La lucha por la legalidad
A pocos metros de ahí, en la Plazuela San Ignacio, Ludy Toro Sossa sirve tintos y vende minutos de celular. Su puesto, en el que se destaca una sombrilla de colores, parece un bar de tertulias en el que hombres y mujeres hablan de la vida mientras prenden cigarrillos y doblan la dosis de café.
Lo que pagan sirve para que la mamá de Ludy, tres de sus hijos y sus dos nietos puedan comer y estudiar. “Yo llegué aquí hace muchos años, primero trabajé en panaderías y restaurantes, incluso alcancé a montar mi propio local, pero me cansé y decidí venirme a la calle. Ya la gente me conoce porque soy miel cuando atiendo, pero mierda cuando se meten conmigo”, dice y suelta una carcajada.
Cuando empezó con un carro de tintos, hace nueve años, se escondía para que sus vecinos no la vieran. Pero luego de sobrevivir a aguaceros, granizadas, peleas y carreras contra los agentes de espacio público, muestra orgullosa su permiso de ventas. “¿Vergüenza? Ni que estuviera robando”, agrega mientras atiende a cuatro clientes que parecían sus amigos de toda la vida.

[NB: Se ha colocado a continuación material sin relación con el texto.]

(** ** The bitmap allocator implements the interface *)

#[export] Instance bitmap_allocator : FrameAllocator BitmapMemoryManager.
Proof.
  refine {|
    fa_allocate := fun m => Allocate m 1;
    fa_free := fun m f => Free m f 1;
    fa_ok := fun m => manager_ok m /\ range_begin m <= kFrameCount;
    fa_used := allocated;
    fa_managed := fun m f => bool_decide (range_begin m <= f < range_end m) |}.
  - intros m [Hok Hb]. destruct (Allocate_spec m 1 Hok ltac:(lia) Hb) as ([m' [f e]] & E & Hp).
    exists m', f, e. split; [done|]. pose proof (ok_begin m Hok). pose proof (ok_end m Hok).
    destruct Hp as [(-> & ? & Hend & Hfree & _ & Hs)|(-> & _ & -> & Hno)].
    2: { split; [done|]. split; [done|]. right. split_and!; [done..|]. intros g Hg%bool_decide_eq_true.
      destruct (allocated m g) eqn:Hu; [done|]. destruct (Hno g); [lia|lia|].
      intros k Hk. by replace k with g by lia. }
    pose proof Hs as [Hok' Hb' He' Hbits]. split; [split; [done|lia]|]. split; [by rewrite Hb', He'|]. left.
    change frame_limit with kFrameCount. specialize (Hend ltac:(lia)).
    split_and!; [done|lia|lia|apply Hfree; lia|].
    intros g Hg. rewrite Hbits by done. repeat case_decide; lia || done.
  - intros m f [Hok Hb] Hf. destruct (Free_spec m f 1 Hok) as (m' & E & [Hok' Hb' He' Hbits]); [lia|lia|change kFrameCount with frame_limit; lia|].
    exists m'. split; [done|]. split; [split; [done|lia]|]. split; [by rewrite Hb', He'|].
    intros g Hg. rewrite Hbits by done. repeat case_decide; lia || done.
Defined.

(** ** Witness *)

(** A machine whose frame 1 holds an empty PML4. *)
Definition machine_with_root (m : BitmapMemoryManager) : @Machine BitmapMemoryManager :=
  MkMachine {[ 1 := replicate 512 0 ]} m (1 * 2 ^ 12).

Definition root_owner : gmap Z (nat * Z) := {[ 1 := (4%nat, 0) ]}.

Lemma machine_with_root_ok m :
  manager_ok m -> range_begin m <= kFrameCount -> allocated m 1 = true ->
  pt_ok (machine_with_root m) root_owner.
Proof.
  intros Hm Hb Ha. unfold root_owner. split; [done| |].
  - intros f L p [<- [= <- <-]]%lookup_singleton_Some. split_and!; [lia|lia|done|unfold frame_limit; lia|done|].
    exists (replicate 512 0). split; [apply lookup_singleton_eq|apply length_replicate].
  - intros f L p vpn e [<- [= <- <-]]%lookup_singleton_Some Hc He.
    assert (e = 0) as ->; [|done]. revert He. unfold load, machine_with_root. cbn [mem].
    change (frame_of (1 * 2 ^ 12)) with 1. rewrite lookup_singleton_eq. cbn [mbind option_bind].
    intros He. apply getZ_lookup, lookup_replicate in He. tauto.
Qed.

Lemma SetupPageMaps_maps_range_witness :
  exists m st' err, allocated m 1 = true /\
    SetupPageMaps 0xffff800000000000 3 true (machine_with_root m) = Some (st', err) /\ CR3 st' = 4096.
Proof.
  destruct (MarkAllocated_spec NewManager 1 1 NewManager_ok) as (m & _ & [Hok Hb _ Hbits]);
    [lia|lia|by vm_compute|].
  assert (Ha : allocated m 1 = true) by (rewrite Hbits by lia; rewrite decide_True by lia; reflexivity).
  assert (Hb' : range_begin m <= kFrameCount).
  { rewrite Hb. assert (range_begin NewManager = 0) as -> by reflexivity. by vm_compute. }
  destruct (SetupPageMaps_maps_range (machine_with_root m) root_owner 1 0xffff800000000000 3 true)
    as (st' & err & ow' & E & _ & _ & Hc & _).
  - apply machine_with_root_ok; assumption.
  - reflexivity.
  - reflexivity.
  - vm_compute. split; congruence.
  - lia.
  - exists m, st', err. split; [exact Ha|]. split; [exact E|]. rewrite Hc. reflexivity.
Defined.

Si hay deportistas en el centro
A sus 13 años, Luisa Fernanda Vélez Pineda administra el tiempo como si fuera una adulta. A las 5:00 a.m. está de pie para ayudarle a su abuela con las tareas de la casa y el cuidado de sus hermanos. A las 10:00 a.m. toma su bicicleta y sube como un rayo hasta La Ladera, donde entrena con varios amigos, y al mediodía está de regreso en casa, justo a tiempo para bañarse, almorzar y conectarse a las clases del colegio que empiezan a la 1.00 p.m.
Dos horas después llega el momento más feliz del día: empieza su entrenamiento de fútbol, el deporte que aprendió de su padre (al que no ve hace nueve años) y que le dio su primera medalla en el torneo Sueños de Infancia, donde venció a otros 25 equipos.

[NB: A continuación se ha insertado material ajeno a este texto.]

(* ===== verification/PageFault.v ===== *)
(** * Page faults: demand paging and copy on write (kernel/paging.cpp)

    [HandlePageFault] on well-formed tables: a missing page of the demand
    paging range is mapped, a write to a read-only page gets a private copy. *)

From S2P Require Import Prelude FrameBitmap Paging.
From stdpp Require Import base list numbers option gmap.
From Stdlib Require Import ZArith Lia.

Local Open Scope Z_scope.

Section fault.
Context {A : Type} `{!FrameAllocator A}.
Implicit Types (st : @Machine A) (ow : gmap Z (nat * Z)).

(** A page [c] that may be put under an entry of the last level. *)
Record data_page st ow (c : Z) : Prop := {
  dp_range : 0 <= c < frame_limit;
  dp_free : ow !! c = None;
  dp_used : fa_used (memory_manager st) c = true;
  dp_mem : is_Some (mem st !! c);
}.

Lemma content_entry e c : 0 <= c < 2 ^ 40 ->
  let e' := set_writable true (SetPointer e (c * 2 ^ 12)) in
  present e' = present e /\ user e' = user e /\ writable e' = true /\ entry_frame e' = c.
Proof.
  intros Hc. cbn zeta. unfold set_writable, present, user, writable. split_and!.
  - by rewrite put_bit_high, SetPointer_low by lia.
  - by rewrite put_bit_high, SetPointer_low by lia.
  - by apply put_bit_same.
  - rewrite put_bit_frame by lia. by apply SetPointer_frame.
Qed.

Lemma SetPageContent_leaf st ow f p addr c e :
  let x := page_no addr in
  pt_ok st ow -> ow !! f = Some (1%nat, p) -> covers 1 p x -> data_page st ow c ->
  load st (f * 2 ^ 12) (idx 1 x) = Some e -> present e = true ->
  exists st', SetPageContent 1 (f * 2 ^ 12) addr (c * 2 ^ 12) st = Some (st', kSuccess) /\
    grows st ow st' ow x (x + 1) /\ translate st' 1 (f * 2 ^ 12) x = Some (c, true, user e) /\
    mem st' !! c = mem st !! c /\ memory_manager st' = memory_manager st.
Proof.
  cbn zeta. set (x := page_no addr). intros H Hf Hc Hd He Hp. cbn [SetPageContent].
  assert (Part addr 1 = idx 1 x) as -> by (by apply Part_page_no; lia).
  destruct (load_entry st ow f 1 p x H Hf Hc) as (pg & e' & Hm & Hl & _ & He' & _).
  destruct (content_entry e c (frame_limit_40 _ (dp_range _ _ _ Hd))) as (C1 & C2 & C3 & C4).
  rewrite (update_store _ _ _ _ _ He).
  destruct (store_stored st f (idx 1 x) (set_writable true (SetPointer e (c * 2 ^ 12))) pg Hm Hl (idx_range _ _))
    as (st' & -> & Hs). cbn [mbind option_bind]. exists st'. split; [done|].
  split; [|split; [|split; [|apply Hs]]].
  - eapply grows_store; [done..|]. unfold entry_ok. rewrite C1, Hp, C4.
    split_and!; [apply Hd|apply Hd|apply Hd|by destruct (dp_range _ _ _ Hd)].
  - rewrite (translate_leaf _ _ _ (set_writable true (SetPointer e (c * 2 ^ 12)))).
    + by rewrite C1, Hp, C2, C3, C4.
    + rewrite (sd_load _ _ _ _ _ Hs). by rewrite decide_True.
  - apply (sd_mem _ _ _ _ _ Hs). intros ->. by rewrite (dp_free _ _ _ Hd) in Hf.
Qed.

Lemma SetPageContent_spec L : forall st ow f p addr c fr w u,
  let x := page_no addr in (L <= 4)%nat ->
  pt_ok st ow -> ow !! f = Some (L, p) -> covers L p x -> data_page st ow c ->
  translate st L (f * 2 ^ 12) x = Some (fr, w, u) ->
  exists st', SetPageContent L (f * 2 ^ 12) addr (c * 2 ^ 12) st = Some (st', kSuccess) /\
    grows st ow st' ow x (x + 1) /\ translate st' L (f * 2 ^ 12) x = Some (c, true, u) /\
    mem st' !! c = mem st !! c /\ memory_manager st' = memory_manager st.
Proof.
  induction L as [|l IH]; intros st ow f p addr c fr w u; cbn zeta; set (x := page_no addr);
    intros HL H Hf Hc Hd Ht; [done|].
  destruct (load_entry st ow f (S l) p x H Hf Hc) as (pg & e & _ & _ & _ & He & Hok).
  destruct (present e) eqn:Hp; [|by rewrite (translate_absent _ _ _ _ _ He Hp) in Ht].
  destruct l as [|l].
  - rewrite (translate_leaf _ _ _ _ He), Hp in Ht. injection Ht as <- <- <-.
    by apply (SetPageContent_leaf st ow f p addr c e).
  - destruct (translate_child st ow (S l) p x f e H ltac:(lia) Hf Hc He Hp) as [Hoc Et]. rewrite Et in Ht.
    assert (Hcc : covers (S l) (x / pw (S l)) x) by (split; [done|apply Hc]).
    destruct (IH st ow (entry_frame e) (x / pw (S l)) addr c fr w u ltac:(lia) H Hoc Hcc Hd Ht)
      as (st' & E & G & Ht' & Hm & Hmm). fold x in G, Ht'.
    exists st'. split; [|split; [done|split; [|done]]].
    + cbn [SetPageContent]. assert (Part addr (S (S l)) = idx (S (S l)) x) as -> by (apply Part_page_no; lia).
      rewrite He; cbn [mbind option_bind]. exact E.
    + pose proof (gr_upper _ _ _ _ _ _ G f l p x e Hf Hc He Hp) as He'.
      by destruct (translate_child st' ow (S l) p x f e (gr_ok _ _ _ _ _ _ G) ltac:(lia) Hf Hc He' Hp) as [_ ->].
Qed.

(** A translated page of a well-formed table lies on a data page. *)
Lemma translate_data L : forall st ow f p x fr w u,
  pt_ok st ow -> ow !! f = Some (L, p) -> covers L p x ->
  translate st L (f * 2 ^ 12) x = Some (fr, w, u) -> data_page st ow fr.
Proof.
  induction L as [|l IH]; intros st ow f p x fr w u H Hf Hc Ht; [done|].
  destruct (load_entry st ow f (S l) p x H Hf Hc) as (pg & e & _ & _ & _ & He & Hok).
  destruct (present e) eqn:Hp; [|by rewrite (translate_absent _ _ _ _ _ He Hp) in Ht].
  destruct l as [|l].
  - rewrite (translate_leaf _ _ _ _ He), Hp in Ht. injection Ht as <- <- <-.
    unfold entry_ok in Hok. rewrite Hp in Hok. destruct Hok as (? & ? & ? & ?).
    split; [|done..]. pose proof (entry_frame_range e). lia.
  - destruct (translate_child st ow (S l) p x f e H ltac:(lia) Hf Hc He Hp) as [Hoc Et]. rewrite Et in Ht.
    eapply IH; [done|exact Hoc| |exact Ht]. split; [done|apply Hc].
Qed.

(** ** Copy on write *)

Lemma CopyOnePage_spec st ow root addr fr w u :
  let x := page_no addr in
  pt_ok st ow -> CR3 st = root * 2 ^ 12 -> ow !! root = Some (4%nat, 0) -> upper x ->
  translate st 4 (CR3 st) x = Some (fr, w, u) ->
  exists st' err, CopyOnePage addr st = Some (st', err) /\
    ((err = kNoEnoughMemory /\ st' = st /\ exhausted (memory_manager st)) \/
     (err = kSuccess /\ grows st ow st' ow x (x + 1) /\ exists c,
        translate st' 4 (CR3 st') x = Some (c, true, u) /\
        fa_used (memory_manager st) c = false /\ fa_used (memory_manager st') c = true /\
        mem st' !! c = mem st !! fr)).
Proof.
  cbn zeta. set (x := page_no addr). intros H Hcr Hr Hu Ht. unfold CopyOnePage.
  destruct (NewPageMap_spec st (po_manager _ _ H)) as (st1 & ptr & err & -> & [(-> & c & -> & Hn)|(-> & -> & Hex)]);
    cbn [mbind option_bind].
  2: { exists st, kNoEnoughMemory. split; [done|by left]. }
  change (is_error kSuccess) with false. cbn iota.
  assert (G1 : grows st ow st1 ow 0 0).
  { assert (Hnone : forall (M : nat) (q : Z), None = Some (M, q) -> (1 <= M <= 4)%nat) by done.
    pose proof (grows_new_page st ow c st1 None 0 0 H Hn Hnone) as G.
    replace (partial_alter (fun _ => None) c ow) with ow in G; [done|].
    symmetry. exact (delete_id ow c (fresh_not_table _ _ _ _ H Hn)). }
  rewrite Hcr in Ht. rewrite (np_cr3 _ _ _ Hn), Hcr.
  assert (Ht1 : translate st1 4 (root * 2 ^ 12) x = Some (fr, w, u)).
  { rewrite <- Ht. apply (gr_same _ _ _ _ _ _ G1 root 4 0); [done|by apply covers_root|lia]. }
  fold x. rewrite Ht1; cbn [mbind option_bind].
  destruct (translate_data 4 st ow root 0 x fr w u H Hr (covers_root _ Hu) Ht) as [Hfr Hfro Hfru [pg Hpg]].
  destruct (gr_data _ _ _ _ _ _ G1 fr ltac:(lia) Hfru Hfro) as [_ Hpg1]. rewrite Hpg in Hpg1.
  rewrite Hpg1; cbn [mbind option_bind]. pose proof (fresh_not_table _ _ _ _ H Hn) as Hnt.
  rewrite frame_of_mul. set (st2 := set_mem (<[c := pg]> (mem st1)) st1).
  destruct (data_write_ok st1 ow c pg (gr_ok _ _ _ _ _ _ G1) Hnt) as [Hok2 Ht2]. fold st2 in Hok2, Ht2.
  assert (Hd : data_page st2 ow c).
  { split; [apply Hn|done| |cbn; rewrite lookup_insert_eq; by eexists].
    cbn. rewrite (np_used _ _ _ Hn), decide_True by (done || apply Hn). done. }
  assert (Hcr2 : CR3 st2 = root * 2 ^ 12) by (cbn; rewrite (np_cr3 _ _ _ Hn); done).
  rewrite Hcr2. rewrite <- (Ht2 root 4%nat 0 x Hr (covers_root _ Hu)) in Ht1.
  destruct (SetPageContent_spec 4 st2 ow root 0 addr c fr w u ltac:(lia) Hok2 Hr (covers_root _ Hu) Hd Ht1)
    as (st' & E & G3 & Ht' & Hm & Hmm). fold x in G3, Ht'.
  exists st', kSuccess. split; [exact E|]. right. split; [done|].
  assert (G2 : grows st ow st2 ow 0 0).
  { split; [exact Hok2|done|exact (gr_cr3 _ _ _ _ _ _ G1)|exact (gr_used _ _ _ _ _ _ G1)| | |].
    - intros f Hf Hfu Hfo. destruct (gr_data _ _ _ _ _ _ G1 f Hf Hfu Hfo) as [? Hmf]. split; [done|].
      cbn. rewrite lookup_insert_ne; [done|]. intros ->. by rewrite (np_fresh _ _ _ Hn) in Hfu.
    - intros g M q y Hg Hcy Hy. rewrite (Ht2 g M q y Hg Hcy). by apply (gr_same _ _ _ _ _ _ G1 g M q).
    - intros g M q y e Hg Hcy Hl Hp. pose proof (gr_upper _ _ _ _ _ _ G1 g M q y e Hg Hcy Hl Hp) as Hl1.
      rewrite <- Hl1, !load_mul. cbn. rewrite lookup_insert_ne; [done|]. intros ->. congruence. }
  split.
  - eapply (grows_trans st ow st2 ow st' ow x x (x + 1)); [lia| |done]. eapply grows_widen; [|exact G2]. lia.
  - exists c. rewrite (gr_cr3 _ _ _ _ _ _ G3), Hcr2. split_and!; [done|apply Hn| |].
    + rewrite Hmm. apply Hd.
    + rewrite Hm, Hpg. cbn. apply lookup_insert_eq.
Qed.

(** What a fault at page [x] of the machine [st] with flags [rw] and [us] leads
    to, the demand paging range around [addr] being known. *)
Definition fault_result (rw us demand : bool) (x : Z) (st st' : Machine) (err : Code) : Prop :=
  match translate st 4 (CR3 st) x with
  | Some (fr, w, u) =>
      if rw && us then
        (err = kNoEnoughMemory /\ st' = st /\ exhausted (memory_manager st)) \/
        (err = kSuccess /\ exists c, translate st' 4 (CR3 st') x = Some (c, true, u) /\
           fa_used (memory_manager st) c = false /\ mem st' !! c = mem st !! fr)
      else err = kAlreadyAllocated /\ st' = st
  | None =>
      if demand then
        ran_out st' err \/
        (err = kSuccess /\ exists c, translate st' 4 (CR3 st') x = Some (c, true, true) /\
           fa_used (memory_manager st) c = false /\ mem st' !! c = Some (replicate 512 0))
      else err = kIndexOutOfRange /\ st' = st
  end.

(** C10. [HandlePageFault] treats each fault at an address of the application's
    half as it should. A write by the application to a present page gives it a
    private, writable copy on a frame that was free, with the contents of the
    page; nothing changes when every managed frame is taken. Another access to
    a present page is [kAlreadyAllocated]. A missing page inside the demand
    paging range is mapped writable, on a zeroed frame that was free; the only
    error is that every managed frame has been taken. A missing page outside is
    [kIndexOutOfRange]. In every case the tables stay well formed, all other
    pages translate as before and every data page keeps its contents, the page
    copied from included. Of a fault at a kernel address nothing is said: the
    code does not tell it from one of the application and for a write
    overwrites kernel memory (kernel/paging.cpp:215). *)
Theorem HandlePageFault_correct st ow root begin end_ code addr :
  pt_ok st ow -> CR3 st = root * 2 ^ 12 -> ow !! root = Some (4%nat, 0) -> upper (page_no addr) ->
  (* bit 0 of the error code tells whether the page is present *)
  Z.testbit code 0 = bool_decide (is_Some (translate st 4 (CR3 st) (page_no addr))) ->
  exists st' err ow', HandlePageFault begin end_ code addr st = Some (st', err) /\
    pt_ok st' ow' /\ CR3 st' = CR3 st /\
    (forall y, upper y -> y <> page_no addr -> translate st' 4 (CR3 st') y = translate st 4 (CR3 st) y) /\
    (forall f, 0 <= f -> fa_used (memory_manager st) f = true -> ow !! f = None -> mem st' !! f = mem st !! f) /\
    fault_result (Z.testbit code 1) (Z.testbit code 2) (bool_decide (begin <= addr < end_)) (page_no addr) st st' err.
Proof.
  set (x := page_no addr). intros H Hcr Hr Hu Hpres. unfold HandlePageFault, fault_result. rewrite Hpres.
  destruct (translate st 4 (CR3 st) x) as [[[fr w] u]|] eqn:Ht.
  - rewrite bool_decide_true by (by eexists). cbn [andb].
    destruct (Z.testbit code 1 && Z.testbit code 2); [|exists st, kAlreadyAllocated, ow; by split_and!].
    destruct (CopyOnePage_spec st ow root addr fr w u H Hcr Hr Hu Ht) as (st' & err & E & Hcase).
    exists st', err, ow. split; [done|]. destruct Hcase as [(-> & -> & Hex)|(-> & G & c & Hc1 & Hc2 & Hc3 & Hc4)].
    { split_and!; try done. by left. }
    split; [apply G|]. split; [apply G|]. split_and!.
    + intros y Hy Hne. rewrite (gr_cr3 _ _ _ _ _ _ G), Hcr.
      apply (gr_same _ _ _ _ _ _ G root 4 0); [done|by apply covers_root|fold x; lia].
    + intros f Hf Hfu Hfo. by apply (gr_data _ _ _ _ _ _ G).
    + right. split; [done|]. by exists c.
  - rewrite (bool_decide_false (is_Some None)) by (intros [? ?]; done). cbn [andb].
    destruct (decide (begin <= addr /\ addr < end_)) as [Hin|Hin];
      [rewrite bool_decide_true by done|rewrite bool_decide_false by done; exists st, kIndexOutOfRange, ow; by split_and!].
    destruct (SetupPageMap_spec true 4 ltac:(lia) root 0 addr 1 st ow ltac:(lia) H Hr (covers_root _ Hu) ltac:(lia))
      as ([st' [rem err]] & E & ow' & Hpost). fold x in Hpost.
    unfold SetupPageMaps. rewrite Hcr, E. cbn [mbind option_bind].
    assert (Hone : covered 4 x 1 = 1).
    { pose proof (covered_root x 1 Hu). destruct Hu. lia. }
    rewrite Hone in Hpost.
    assert (G : grows st ow st' ow' x (x + 1)) by (destruct Hpost as [(_ & _ & [G _ _])|(_ & G & _)]; exact G).
    exists st', err, ow'. split; [done|]. split; [apply G|]. split; [by rewrite (gr_cr3 _ _ _ _ _ _ G)|]. split_and!.
    + intros y Hy Hne. rewrite (gr_cr3 _ _ _ _ _ _ G), Hcr.
      apply (gr_same _ _ _ _ _ _ G root 4 0); [done|by apply covers_root|lia].
    + intros f Hf Hfu Hfo. by apply (gr_data _ _ _ _ _ _ G).
    + destruct Hpost as [(-> & _ & Hm)|(-> & _ & Hex)]; [right|by left]. split; [done|].
      destruct (mr_mapped _ _ _ _ _ _ _ _ _ Hm x ltac:(lia)) as (c & Htc & _ & _ & _ & Hfresh).
      rewrite Hcr in Ht. rewrite Ht in Hfresh. destruct Hfresh. exists c.
      rewrite (gr_cr3 _ _ _ _ _ _ G), Hcr. by split_and!.
Qed.
End fault.

(** ** Witness *)

(** A write to the first page of the demand paging range, not present yet. *)
Lemma HandlePageFault_correct_witness :
  exists m st' err, allocated m 1 = true /\
    HandlePageFault 0xffff800000000000 0xffff800000001000 6 0xffff800000000010 (machine_with_root m) =
      Some (st', err) /\ (err = kNoEnoughMemory \/ err = kSuccess).
Proof.
  destruct (MarkAllocated_spec NewManager 1 1 NewManager_ok) as (m & _ & [Hok Hb _ Hbits]);
    [lia|lia|by vm_compute|].
  assert (Ha : allocated m 1 = true) by (rewrite Hbits by lia; rewrite decide_True by lia; reflexivity).
  assert (Hb' : range_begin m <= kFrameCount).
  { rewrite Hb. assert (range_begin NewManager = 0) as -> by reflexivity. by vm_compute. }
  assert (Hn : translate (machine_with_root m) 4 (1 * 2 ^ 12) (page_no 0xffff800000000010) = None).
  { rewrite (translate_absent _ _ _ _ 0); reflexivity. }
  destruct (HandlePageFault_correct (machine_with_root m) root_owner 1 0xffff800000000000 0xffff800000001000
    6 0xffff800000000010) as (st' & err & ow' & E & _ & _ & _ & _ & Hres).
  - apply machine_with_root_ok; assumption.
  - reflexivity.
  - reflexivity.
  - vm_compute. split; congruence.
  - change (CR3 (machine_with_root m)) with (1 * 2 ^ 12). rewrite Hn. reflexivity.
  - exists m, st', err. split; [exact Ha|]. split; [exact E|].
    unfold fault_result in Hres. change (CR3 (machine_with_root m)) with (1 * 2 ^ 12) in Hres. rewrite Hn in Hres.
    assert (bool_decide (0xffff800000000000 <= 0xffff800000000010 < 0xffff800000001000) = true) as Hin by reflexivity.
    rewrite Hin in Hres. destruct Hres as [[He _]|[He _]]; [left|right]; exact He.
Defined.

“Yo soy defensora y hay muy pocas niñas jugando fútbol. Entonces a veces los niños del colegio o en la calle me gritan que soy ‘marimacho’, me dicen que esto es solo para hombres. Pero no, el fútbol es para todos”, cuenta mientras juega con su pelo ondulado.

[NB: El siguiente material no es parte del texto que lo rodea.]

Lemma belongs_child st ow l f p i e h :
  let lo := (p * 512 + i) * pw (S l) in let hi := (p * 512 + i + 1) * pw (S l) in
  pt_shape st ow -> ow !! f = Some (S (S l), p) -> 0 <= i < 512 -> (forall x, lo <= x < hi -> upper x) ->
  load st (f * 2 ^ 12) i = Some e -> present e = true ->
  belongs st (S (S l)) f lo hi h <-> h = entry_frame e \/ belongs st (S l) (entry_frame e) lo hi h.
Proof.
  cbn zeta. intros Hs Hf Hi Hup Hl Hp. pose proof (pw_pos (S l)).
  set (lo := (p * 512 + i) * pw (S l)) in *.
  assert (Hx : forall x, lo <= x < (p * 512 + i + 1) * pw (S l) ->
    tables_on st (S (S l)) (f * 2 ^ 12) x = entry_frame e :: tables_on st (S l) (entry_frame e * 2 ^ 12) x /\
    translate st (S (S l)) (f * 2 ^ 12) x = translate st (S l) (entry_frame e * 2 ^ 12) x).
  { intros x Hx. destruct (block_idx (S l) p i x Hi Hx) as (_ & Hp' & Hix). split.
    - cbn [tables_on]. rewrite Hix, Hl, Hp. done.
    - destruct (translate_child st ow (S l) p x f e Hs) as [_ ?]; [lia|done|split; auto| |done|done].
      by rewrite Hix. }
  split.
  - intros (x & Hxr & Hh). destruct (Hx x Hxr) as [E1 E2]. rewrite E1, E2 in Hh.
    destruct Hh as [[->|Hh]%elem_of_cons|Hh]; [by left|right..]; exists x; auto.
  - intros [->|(x & Hxr & Hh)].
    + exists lo. split; [unfold lo; lia|]. destruct (Hx lo ltac:(unfold lo; lia)) as [-> _]. left. by left.
    + exists x. split; [done|]. destruct (Hx x Hxr) as [-> ->]. rewrite elem_of_cons. tauto.
Qed.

En la noche, después de hacer tareas, se va al parque de Boston para ayudarle a su abuela en la venta de empanadas: “Con lo que ella vende nos da comida a mis hermanos y a mí, porque mi mamá nos abandonó. Yo quiero seguir entrenando y estudiando, convertirme en cirujana y darle a ella una mejor vida, porque para mí es como un papá y una mamá a la vez”.
Una abogada en El Hueco
Hace cinco años Janneth Zuleta Gaviria se pasó a “vivir” al Centro. Y aunque su casa queda en otro lugar, ella pasa la mayor parte de sus días entre Pichincha y Maturín, dirigiendo los destinos del Centro Comercial Gran Plaza, uno de los más grandes del sector.
Ella, abogada de profesión que solo visitaba el centro para compras o reuniones, se convirtió en un referente para los comerciantes formales e informales del sector. “Yo nunca he sentido que me menosprecien por ser mujer y en el sector de centros comerciales somos muchas. Pero El Hueco sí fue, hasta hace un tiempo, un espacio donde había más hombres”, dice.
En los últimos años, agrega, la proporción de hombres y mujeres cambió y, por lo menos en la fuerza de ventas, ellas ya son mayoría. “Este no es un lugar prohibido para las mujeres, pero sí faltan cosas. Creo que aquí deberíamos tener, por ejemplo, un jardín de Buen Comienzo porque muchas de las vendedoras son madres cabeza de familia, y ahora con los colegios en la virtualidad, a veces no encuentran quién los cuide”.